Depois de quase 20 anos sem pisar as arquibancadas do estádio de futebol do meu clube de coração – que durante toda minha infância foi o quintal da minha casa – o sábado 16 de março fui assistir a um jogo inesquecível, que me transbordou o coração de orgulho futebolístico e nacionalista. Antes mesmo de eu existir legalmente como cidadão no Registro Civil, já o era sócio Nº 900 do clube.
Como torcedor vi meu Danubio (time pequeno, para alguns) vencer o Nacional de Montevidéu (time grande) por 2 tentos a 0, no modesto e acolhedor Estádio Jardines del Hipodromo Maria Minchef de Lazaroff [1], palco que vi ser construído.
Como torcedor / pesquisador, testemunhei meu clube do “paisinho” dar mais uma lição de civilidade, desta vez, utilizando o futebol como ferramenta de alerta e denúncia social, em busca de um esporte mais justo e consequentemente uma sociedade mais igualitária, inclusive entre gêneros.
Digo mais uma lição, porque como uruguaio, sei que fomos pioneiros em democratização e direitos civis na América Latina; e em determinados assuntos, vanguarda no mundo.
Em 1907 fomos o primeiro país na região a legalizar o divorcio, em 1915 implantamos a jornada de trabalho de 8 horas; em 1932, nos transformamos no segundo país da América a conceder as mulheres o direito ao voto (em 1929, o Equador foi o pioneiro).
Em 1930, fomos sede da primeira Copa do Mundo organizada pela FIFA e também os primeiros Campeões do Mundo. Antes, em 1924 e 1928, fomos Campeões Olímpicos de Futebol, torneio considerado até 1929 como o torneio mais importante entre seleções nacionais do futebol mundial e organizado pela FIFA, o que nos tornaria o primeiro tricampeão do mundo.
Em 2007, fomos o primeiro país sul-americano a legalizar a união civil entre pessoas do mesmo gênero e permitir a adoção homoparental; e em 2012, aprobamos a descriminalização da pratica do aborto, e fomos, em 2013, os primeiros no mundo a legalizar o cultivo, venda e consumo de cannabis.
O palco que acima me refiro, foi inaugurado em 25 de agosto de 1957, – justamente num amistoso contra o Club Nacional de Football – com o nome de Estádio Jardines del Hipodromo. Hoje tem capacidade para 18.000 espectadores e foi construído no sistema de mutirão pelos sócios, vizinhos e simpatizantes.

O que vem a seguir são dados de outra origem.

(* ===== verification/Datums.v ===== *)
(** * The item datum builders

    [db.rs] lines 68-98 ([associated_ty_data]), 100-166 ([trait_datum]),
    168-203 ([adt_datum]), 205-233 ([adt_repr]), 235-255
    ([adt_size_align]), 303-336 ([impl_datum]) and 450-480
    ([associated_ty_value]).  Each builder follows the skeleton of the
    spec (section 4.3): [bound_vars_for_item], [binders_for],
    [where_clauses_for], then the kind-specific content, read from the
    host context and substituted under the item's bound variables.  A
    datum is [Arc::new(...)] of a record; the [Arc] is not modelled.

    The theorems: the fatal precondition checks of each builder, in the
    order the code makes them; totality on well-formed items; the datum
    invariant of the spec, that the binder of a datum has one variable
    per generic parameter of the item and that everything under it is
    closed and well-kinded under it; and the spec's scenario
    [Pair<T>].  What the datums mean once the solver instantiates them
    is in [Instantiate.v]. *)

From S2P Require Import Prelude HostTy ChalkIr Lowering ChalkScope TyCtxt.
From S2P Require Import BoundVars WhereClauses WellKnown.
Import ty.

(** [EarlyBinder(ty).subst(tcx, bound_vars)] on a type, panicking like
    rustc's [SubstFolder]. *)
Definition subst_ty_or_bug (bound_vars : SubstsRef) (t : Ty) : res Ty :=
  or_bug "type parameter out of range when substituting" (subst_ty bound_vars 0 t).

(** [associated_items(def_id).in_definition_order()
    .filter(|i| i.kind == AssocKind::Type).map(|i| i.def_id)], shared by
    [trait_datum] and [impl_datum]. *)
Definition assoc_type_ids (items : list AssocItem) : list DefId :=
  assoc_def_id <$> filter (λ i, assoc_kind i = AssocType) items.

É o primeiro estádio no Uruguai, e um dos poucos no mundo a levar o nome em homenagem a uma mulher. O nome de Maria Minchef de Lazaroff foi incluído ao nome original em 2017, após votação dos sócios. A inciativa da Diretoria aconteceu ao dar inicio as atividades do futebol feminino do Danubio Fútbol Club, ao perceber e entender que o futebol requeria um olhar diferente:
“Sempre se falou que o futebol é coisa de homens, sempre esteve nas mãos deles e isso nos trouxe até aqui. Um futebol que foi invadido pela violência, a corrupção e o medo, um espetáculo que era familiar acabou distanciando as famílias por medo”
Nesse sábado 16, assisti a mais um ato de vanguarda uruguaia; o Danubio Fútbol Club iniciou a campanha “Los números a los que les damos la espalda” e decretou que durante todo o mês de março, as camisas dos jogadores do time principal teriam seu número de identificação nas costas da camisa atrelado aos números de indicadores sociais aos que sempre damos-lhes as costas, especificamente aqueles referentes ao sofrimento infringido as mulheres pelo simples fatos de serem mulheres. A campanha tem como fim a tentativa de chamar a atenção e reverter esta realidade e com isto quiçá lograr que, num futuro próximo, possamos ostentar orgulhosamente outros números, agora no peito.[2]

Por exemplo, o número 1 do goleiro refere-se a: “1 denuncia de violência de gênero a cada 14 minutos”; número 5: “Somente 5% da cobertura mediática corresponde a esportes femininos” ; número 9: “Mais de 9% das mulheres sofreram violência laboral”, número 10, “Cada 10 postos de comando, somente 2 são ocupados por mulheres” ; número 19, “Somente 19 dólares de cada 1900, destinam-se ao patrocínio de esportes femininos”


Se o “modesto” placar do jogo deu a vitória esportiva ao Danubio por 2 tantos a 0, pelo viés social foi uma expressiva goleada, digna de deixar eufórico qualquer individuo engajado, mesmo não sendo fá de futebol, mesmo não sendo “hincha” de Danubio ou mesmo não sendo uruguaio.
[1] Maria Minchef de Lazaroff, mãe de Miguel e Juan Lazaroff, dois jovens cofundadores do clube. De origem búlgara, deu o nome ao clube em homenagem ao rio do seu pais.